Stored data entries
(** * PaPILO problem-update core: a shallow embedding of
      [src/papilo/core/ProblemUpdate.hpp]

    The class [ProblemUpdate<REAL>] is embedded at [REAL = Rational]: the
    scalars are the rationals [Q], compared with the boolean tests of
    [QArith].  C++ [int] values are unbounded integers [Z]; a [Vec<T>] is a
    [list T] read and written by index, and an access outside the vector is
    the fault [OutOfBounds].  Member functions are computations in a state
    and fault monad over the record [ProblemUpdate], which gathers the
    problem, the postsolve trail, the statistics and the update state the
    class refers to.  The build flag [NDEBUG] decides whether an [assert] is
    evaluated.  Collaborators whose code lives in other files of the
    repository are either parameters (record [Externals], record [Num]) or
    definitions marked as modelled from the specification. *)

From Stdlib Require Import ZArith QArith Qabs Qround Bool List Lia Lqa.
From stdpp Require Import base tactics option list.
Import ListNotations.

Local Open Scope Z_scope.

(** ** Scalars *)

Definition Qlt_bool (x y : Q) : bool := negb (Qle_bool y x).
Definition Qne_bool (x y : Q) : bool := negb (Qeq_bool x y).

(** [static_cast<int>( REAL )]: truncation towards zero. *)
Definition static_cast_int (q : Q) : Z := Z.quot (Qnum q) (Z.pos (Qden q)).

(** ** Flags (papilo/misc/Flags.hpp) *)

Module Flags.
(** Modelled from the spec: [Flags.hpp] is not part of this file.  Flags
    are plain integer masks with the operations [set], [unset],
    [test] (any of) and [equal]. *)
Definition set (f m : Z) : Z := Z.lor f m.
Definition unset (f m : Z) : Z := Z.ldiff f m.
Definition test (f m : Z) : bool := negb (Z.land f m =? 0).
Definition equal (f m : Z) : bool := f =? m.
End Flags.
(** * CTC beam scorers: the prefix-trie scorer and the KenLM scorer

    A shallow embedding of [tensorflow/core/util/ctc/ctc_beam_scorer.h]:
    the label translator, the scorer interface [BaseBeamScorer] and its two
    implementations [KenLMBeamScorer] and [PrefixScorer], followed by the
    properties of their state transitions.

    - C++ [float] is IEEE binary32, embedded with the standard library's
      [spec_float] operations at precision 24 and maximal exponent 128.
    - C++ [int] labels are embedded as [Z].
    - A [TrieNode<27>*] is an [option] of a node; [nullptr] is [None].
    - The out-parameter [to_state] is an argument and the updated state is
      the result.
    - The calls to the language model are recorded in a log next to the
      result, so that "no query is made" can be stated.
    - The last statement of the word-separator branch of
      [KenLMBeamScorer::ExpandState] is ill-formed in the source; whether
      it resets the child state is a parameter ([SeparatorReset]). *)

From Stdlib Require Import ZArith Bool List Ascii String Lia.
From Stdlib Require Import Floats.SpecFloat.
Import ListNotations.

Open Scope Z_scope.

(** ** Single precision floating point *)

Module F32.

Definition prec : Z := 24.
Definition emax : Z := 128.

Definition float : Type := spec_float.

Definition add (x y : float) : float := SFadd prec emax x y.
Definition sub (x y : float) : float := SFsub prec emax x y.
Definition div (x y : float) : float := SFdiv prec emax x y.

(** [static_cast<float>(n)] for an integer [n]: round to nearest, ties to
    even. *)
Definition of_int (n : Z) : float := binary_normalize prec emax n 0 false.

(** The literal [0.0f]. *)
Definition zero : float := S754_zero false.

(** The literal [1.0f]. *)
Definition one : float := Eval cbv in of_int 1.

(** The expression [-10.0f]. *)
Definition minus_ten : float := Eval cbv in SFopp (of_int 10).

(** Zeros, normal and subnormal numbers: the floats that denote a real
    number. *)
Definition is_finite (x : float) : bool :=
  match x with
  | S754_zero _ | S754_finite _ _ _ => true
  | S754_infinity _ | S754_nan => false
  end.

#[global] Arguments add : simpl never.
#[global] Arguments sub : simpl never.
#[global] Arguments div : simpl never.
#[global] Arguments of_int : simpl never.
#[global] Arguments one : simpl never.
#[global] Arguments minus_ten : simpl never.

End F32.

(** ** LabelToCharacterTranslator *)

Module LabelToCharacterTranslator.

→ Task directions:
Tally every line of the data that includes "QArith". Report the number and nothing more.

→ Solution to the problem:
2